Interrogé sur la place du Génocide dans l’identité nationale et la politique d’État, Pachinian a répondu :
« Nous devons comprendre ce qui s’est passé et pourquoi. C’est une question stratégique, pas seulement historique. Pourquoi le Génocide n’était pas à l’agenda international en 1939, mais y est apparu dans les années 1950 ? Comment l’avons-nous perçu, par qui, et quelles conclusions en avons-nous tirées ? »
Il a souligné que le sujet doit être étudié par des politologues et stratèges, pas seulement des historiens : « Nous devons avoir une position claire sur ce que nous voulons dire au monde concernant le Génocide. Cela demande action, pas seulement discours. »
« La gestion de notre identité est fondamentale. Nous devons nous demander ce que signifie être un peuple ayant survécu au génocide, et comment l’utiliser comme force motrice plutôt que source permanente de douleur », a-t-il conclu.
Selon le Premier ministre, « les relations entre l’État et l’Église sont globalement comme elles devraient être. L’État ne doit pas s’immiscer dans les affaires de l’Église, et vice-versa. »

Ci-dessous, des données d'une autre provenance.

(* ===== verification/Approval.v ===== *)
(** * One-shot approvals ([opticcode-policy/src/approval.rs])

    A grant binds a native confirmation to the exact request, workspace
    state, diff, files and actions.  It is a file in [active]; consuming it
    creates a claim, moves the record to [used] and compares every field. *)

From stdpp Require Import base list strings.
From Stdlib Require Import NArith Ascii String.
From S2P Require Import Prelude Bytes UnixPath IO Model Paths AuditLog.

Local Open Scope string_scope.
Local Open Scope N_scope.

Definition APPROVAL_SCHEMA_VERSION : N := 1.
Definition DEFAULT_APPROVAL_TTL_SECONDS : N := 10 * 60.
Definition MAX_APPROVAL_TTL_SECONDS : N := 30 * 60.
Definition MAX_APPROVAL_RECORD_BYTES : N := 256 * 1024.
Definition MAX_APPROVAL_FILES : N := 512.
Definition MAX_APPROVAL_ACTIONS : N := 128.

(** ** Data *)

Record ApprovalFileBinding := { path_hash : string; expected_hash : string }.
#[export] Instance ApprovalFileBinding_eq_dec : EqDecision ApprovalFileBinding.
Proof. solve_decision. Defined.

Record ApprovalBinding := {
  ab_request_id : string;
  ab_workspace_id : string;
  ab_workspace_root_hash : string;
  ab_mode : PolicyMode;
  ab_base_head : string;
  ab_working_tree_digest : string;
  ab_diff_hash : string;
  ab_files_hash : string;
  ab_files : list ApprovalFileBinding;
  ab_action_hashes : list string;
  ab_transaction_id : string;
}.
#[export] Instance ApprovalBinding_eq_dec : EqDecision ApprovalBinding.
Proof. solve_decision. Defined.

(** The fields are private: [explicit] is the only constructor. *)
Record NativeConfirmation := { nc_client : string; nc_confirmation_id : string }.

Inductive ApprovalState := Available | Consumed.

Record ApprovalGrant := {
  ag_schema_version : N;
  ag_approval_id : string;
  ag_issued_unix_ms : N;
  ag_expires_unix_ms : N;
  ag_binding_hash : string;
  ag_state : ApprovalState;
}.

Inductive ApprovalError :=
| Missing | Expired | Reused | WrongRequest | WrongWorkspace | WrongMode | HeadChanged
| WorkingTreeChanged | DiffChanged | FilesChanged | ActionsChanged | TransactionChanged
| InvalidRecord.
#[export] Instance ApprovalError_eq_dec : EqDecision ApprovalError.
Proof. solve_decision. Defined.

(** [Display] *)
Definition approval_error_display (e : ApprovalError) : string :=
  match e with
  | Missing => "approval does not exist"
  | Expired => "approval expired"
  | Reused => "approval was already consumed"
  | WrongRequest => "approval belongs to another request"
  | WrongWorkspace => "approval belongs to another workspace"
  | WrongMode => "approval belongs to another policy mode"
  | HeadChanged => "repository HEAD changed after approval"
  | WorkingTreeChanged => "working tree changed after approval"
  | DiffChanged => "verified diff changed after approval"
  | FilesChanged => "approved file set or hashes changed"
  | ActionsChanged => "approved action list changed"
  | TransactionChanged => "transaction binding changed"
  | InvalidRecord => "approval record is invalid"
  end.

Record ApprovalStore := { active_dir : string; used_dir : string }.

Record ApprovalRecord := {
  ar_schema_version : N;
  ar_issued_unix_ms : N;
  ar_expires_unix_ms : N;
  ar_confirmation_hash : string;
  ar_binding_hash : string;
  ar_binding : ApprovalBinding;
}.

(** [serde_json] on approval data, third-party; a failed [to_vec] carries
    the text of its error. *)
Class ApprovalSerde := {
  record_to_vec : ApprovalRecord -> result string string;
  record_from_slice : string -> option ApprovalRecord;
  binding_to_vec : ApprovalBinding -> result string string;
}.

(** ** Validation *)

Definition validate_hash (value : string) : any unit :=
  bail_if (negb (is_hash value)) "approval binding contains an invalid hash".

Definition validate_bounded_identifier (value : string) (max : N) : any unit :=
  bail_if (is_empty value || (max <? strlen value) || has_control value)
    "approval binding contains an invalid identifier".

(** [for x in l { check(x)? }] *)
Fixpoint for_each {A E} (check : A -> result unit E) (l : list A) : result unit E :=
  match l with
  | [] => Ok tt
  | x :: l' => check x ;? for_each check l'
  end.

Definition validate_binding (b : ApprovalBinding) : any unit :=
  _ <- validate_bounded_identifier (ab_request_id b) 160 ;?
  _ <- validate_bounded_identifier (ab_workspace_id b) 160 ;?
  _ <- validate_hash (ab_workspace_root_hash b) ;?
  _ <- validate_hash (ab_working_tree_digest b) ;?
  _ <- validate_hash (ab_diff_hash b) ;?
  _ <- validate_hash (ab_files_hash b) ;?
  _ <- validate_bounded_identifier (ab_base_head b) 160 ;?
  _ <- validate_bounded_identifier (ab_transaction_id b) 160 ;?
  _ <- bail_if (bool_decide (ab_files b = []) || (MAX_APPROVAL_FILES <? N.of_nat (List.length (ab_files b))))
         "approval must bind a bounded non-empty file list" ;?
  _ <- bail_if (bool_decide (ab_action_hashes b = [])
                || (MAX_APPROVAL_ACTIONS <? N.of_nat (List.length (ab_action_hashes b))))
         "approval must bind a bounded non-empty action list" ;?
  _ <- for_each (fun f => validate_hash (path_hash f) ;? validate_hash (expected_hash f)) (ab_files b) ;?
  for_each validate_hash (ab_action_hashes b).

(** [ApprovalBinding::normalized] *)
Definition normalized (b : ApprovalBinding) : any ApprovalBinding :=
  _ <- validate_binding b ;?
  _ <- bail_if (negb (List.length (btree_set (ab_files b)) =? List.length (ab_files b))%nat)
         "approval file bindings must be unique" ;?
  _ <- bail_if (negb (List.length (btree_set (ab_action_hashes b)) =? List.length (ab_action_hashes b))%nat)
         "approval action hashes must be unique" ;?
  Ok b.

(** [NativeConfirmation::explicit] *)
Definition explicit (client confirmation_id : string) : any NativeConfirmation :=
  _ <- validate_bounded_identifier client 96 ;?
  _ <- validate_bounded_identifier confirmation_id 160 ;?
  Ok {| nc_client := client; nc_confirmation_id := confirmation_id |}.

(** The first field that differs decides the error. *)
Definition compare_binding (expected observed : ApprovalBinding) : result unit ApprovalError :=
  let differs (b : bool) (e : ApprovalError) : result unit ApprovalError :=
    if b then Err e else Ok tt in
  _ <- differs (negb (ab_request_id expected =?s ab_request_id observed)) WrongRequest ;?
  _ <- differs (negb (ab_workspace_id expected =?s ab_workspace_id observed)
                || negb (ab_workspace_root_hash expected =?s ab_workspace_root_hash observed))
         WrongWorkspace ;?
  _ <- differs (negb (bool_decide (ab_mode expected = ab_mode observed))) WrongMode ;?
  _ <- differs (negb (ab_base_head expected =?s ab_base_head observed)) HeadChanged ;?
  _ <- differs (negb (ab_working_tree_digest expected =?s ab_working_tree_digest observed))
         WorkingTreeChanged ;?
  _ <- differs (negb (ab_diff_hash expected =?s ab_diff_hash observed)) DiffChanged ;?
  _ <- differs (negb (ab_files_hash expected =?s ab_files_hash observed)
                || negb (bool_decide (ab_files expected = ab_files observed))) FilesChanged ;?
  _ <- differs (negb (ab_transaction_id expected =?s ab_transaction_id observed)) TransactionChanged ;?
  differs (negb (bool_decide (ab_action_hashes expected = ab_action_hashes observed))) ActionsChanged.

(** ** The store *)

Definition ensure_child (parent_ child : string) : IO (any unit) :=
  canonical_parent <-? sys_any (Canonicalize parent_) ;;
  create_dir_if_missing any_of_io child ;;?
  md <-? sys_any (SymlinkMetadata child) ;;
  lift (bail_if (negb (is_dir md) || is_symlink md) "approval state directory is unsafe") ;;?
  canonical <-? sys_any (Canonicalize child) ;;
  lift (bail_if (negb (opt_path_eqb (parent canonical) (Some canonical_parent)))
          "approval state directory escaped its parent").

Definition ApprovalStore_open (root : string) : IO (any ApprovalStore) :=
  approval_root <-? policy_subdirectory root "approvals" ;;
  let active := join approval_root "active" in
  ensure_child approval_root active ;;?
  let used := join approval_root "used" in
  ensure_child approval_root used ;;?
  Ret (Ok {| active_dir := active; used_dir := used |}).

Definition ApprovalStore_default_store : IO (any ApprovalStore) :=
  dir <-? default_policy_state_dir ;; ApprovalStore_open dir.

Abbreviation claimed A := (result A ApprovalError).

(** [.map_err(|_| ApprovalError::InvalidRecord)] *)
Definition sys_invalid {A : Set} (c : syscall (result A io_error)) : IO (claimed A) :=
  io_map_err (fun _ => InvalidRecord) (sys c).

Section Store.
Context `{Blake3, ApprovalSerde}.

(** [hash_json] at a binding. *)
Definition hash_binding (b : ApprovalBinding) : any string :=
  map_err (fun e => AnyError e false) (map_ok blake3_hex (binding_to_vec b)).

Definition read_record (path : string) : IO (claimed ApprovalRecord) :=
  md <-? sys_invalid (SymlinkMetadata path) ;;
  lift (if negb (is_file md) || is_symlink md || (MAX_APPROVAL_RECORD_BYTES <? md_len md)
        then Err InvalidRecord else Ok tt) ;;?
  bytes <-? sys_invalid (ReadFile path) ;;
  Ret (ok_or InvalidRecord (record_from_slice bytes)).

Definition confirmation_hash_of (c : NativeConfirmation) : string :=
  blake3_hex (nc_client c ++ ":" ++ nc_confirmation_id c).

Definition issue_at (store : ApprovalStore) (binding : ApprovalBinding)
    (confirmation : NativeConfirmation) (ttl_seconds now_ms : N) : IO (any ApprovalGrant) :=
  lift (bail_if ((ttl_seconds =? 0) || (MAX_APPROVAL_TTL_SECONDS <? ttl_seconds))
          ("approval TTL must be between 1 and " ++ dec MAX_APPROVAL_TTL_SECONDS ++ " seconds")) ;;?
  binding <-? lift (normalized binding) ;;
  binding_hash <-? lift (hash_binding binding) ;;
  storage_id <-? new_storage_id "grant" ;;
  let approval_id := "approval-" ++ storage_id in
  lift (validate_storage_id approval_id) ;;?
  let expires := saturating_add64 now_ms (saturating_mul64 ttl_seconds 1000) in
  let record := {|
    ar_schema_version := APPROVAL_SCHEMA_VERSION;
    ar_issued_unix_ms := now_ms;
    ar_expires_unix_ms := expires;
    ar_confirmation_hash := confirmation_hash_of confirmation;
    ar_binding_hash := binding_hash;
    ar_binding := binding |} in
  json <-? lift (map_err (fun _ => AnyError "failed to serialize approval record" false)
                   (record_to_vec record)) ;;
  let bytes := json ++ String (byte 10) "" in
  lift (bail_if (MAX_APPROVAL_RECORD_BYTES <? strlen bytes)
          "approval record exceeds its bounded size") ;;?
  atomic_create (active_dir store) (join (active_dir store) (approval_id ++ ".json")) bytes ;;?
  Ret (Ok {| ag_schema_version := APPROVAL_SCHEMA_VERSION; ag_approval_id := approval_id;
             ag_issued_unix_ms := now_ms; ag_expires_unix_ms := expires;
             ag_binding_hash := binding_hash; ag_state := Available |}).

Definition issue (store : ApprovalStore) (binding : ApprovalBinding)
    (confirmation : NativeConfirmation) (ttl_seconds : N) : IO (any ApprovalGrant) :=
  now <- unix_millis ;; issue_at store binding confirmation ttl_seconds now.

(** The files of one approval. *)
Definition active_path (store : ApprovalStore) (id : string) : string :=
  join (active_dir store) (id ++ ".json").
Definition used_path (store : ApprovalStore) (id : string) : string :=
  join (used_dir store) (id ++ ".json").
Definition consuming_path (store : ApprovalStore) (id : string) : string :=
  join (used_dir store) (id ++ "-consuming.json").
Definition claim_path (store : ApprovalStore) (id : string) : string :=
  join (used_dir store) (id ++ ".claim").

(** The checks of the closure in [consume_at], on the record it read. *)
Definition check_record (approval_id : string) (observed : ApprovalBinding) (now_ms : N)
    (record : ApprovalRecord) : claimed ApprovalGrant :=
  observed <- map_err (fun _ => InvalidRecord) (normalized observed) ;?
  binding_hash <- map_err (fun _ => InvalidRecord) (hash_binding (ar_binding record)) ;?
  if negb (ar_schema_version record =? APPROVAL_SCHEMA_VERSION)
     || negb (ar_binding_hash record =?s binding_hash)
     || (ar_expires_unix_ms record <? ar_issued_unix_ms record)
     || negb (strlen (ar_confirmation_hash record) =? 64)
  then Err InvalidRecord
  else if ar_expires_unix_ms record <? now_ms then Err Expired
  else
    _ <- compare_binding (ar_binding record) observed ;?
    Ok {| ag_schema_version := APPROVAL_SCHEMA_VERSION;
          ag_approval_id := approval_id;
          ag_issued_unix_ms := ar_issued_unix_ms record;
          ag_expires_unix_ms := ar_expires_unix_ms record;
          ag_binding_hash := ar_binding_hash record;
          ag_state := Consumed |}.

(** [claim.exists() || used.exists() || consuming.exists()], in order. *)
Definition already_claimed (store : ApprovalStore) (id : string) : IO bool :=
  claim_there <- path_exists (claim_path store id) ;;
  if claim_there : bool then Ret true else
  used_there <- path_exists (used_path store id) ;;
  if used_there : bool then Ret true else
  path_exists (consuming_path store id).

(** Creating the claim: the atomic step that elects the consumer. *)
Definition take_claim (store : ApprovalStore) (id : string) : IO (claimed unit) :=
  r <- sys (CreateNew (claim_path store id)) ;;
  match r with
  | Ok file =>
      synced <- sys (SyncAll file) ;;
      match synced with
      | Ok _ => Ret (Ok tt)
      | Err _ => Ret (Err InvalidRecord)
      end
  | Err e => if bool_decide (io_error_kind e = AlreadyExists) then Ret (Err Reused)
             else Ret (Err InvalidRecord)
  end.

Definition take_record (store : ApprovalStore) (id : string) : IO (claimed unit) :=
  r <- sys (Rename (active_path store id) (consuming_path store id)) ;;
  match r with
  | Ok _ => Ret (Ok tt)
  | Err e => if bool_decide (io_error_kind e = NotFound) then Ret (Err Reused)
             else Ret (Err InvalidRecord)
  end.

Definition consume_at (store : ApprovalStore) (approval_id : string) (observed : ApprovalBinding)
    (now_ms : N) : IO (claimed ApprovalGrant) :=
  lift (map_err (fun _ => InvalidRecord) (validate_storage_id approval_id)) ;;?
  reused <- already_claimed store approval_id ;;
  if reused : bool then Ret (Err Reused) else
  active_there <- path_exists (active_path store approval_id) ;;
  if negb active_there then Ret (Err Missing) else
  take_claim store approval_id ;;?
  take_record store approval_id ;;?
  outcome <- (record <-? read_record (consuming_path store approval_id) ;;
              lift (check_record approval_id observed now_ms record)) ;;
  moved <- sys (Rename (consuming_path store approval_id) (used_path store approval_id)) ;;
  match moved with
  | Err _ => Ret (Err InvalidRecord)
  | Ok _ => Ret outcome
  end.

Definition consume (store : ApprovalStore) (approval_id : string) (observed : ApprovalBinding)
    : IO (claimed ApprovalGrant) :=
  now <- unix_millis ;; consume_at store approval_id observed now.
End Store.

« L’émigration de la Diaspora est plus importante que celle d’Arménie. Quand une personne d’origine arménienne ne parle plus arménien, ne vit plus selon les traditions arméniennes, même si elle garde son nom de famille mais ne s’identifie plus à la nation arménienne, c’est une émigration. Il n’y a jamais eu autant d’émigration en Arménie qu’il y en a maintenant dans la Diaspora. La seule façon de sauver la Diaspora est la République d’Arménie », a-t-il martelé.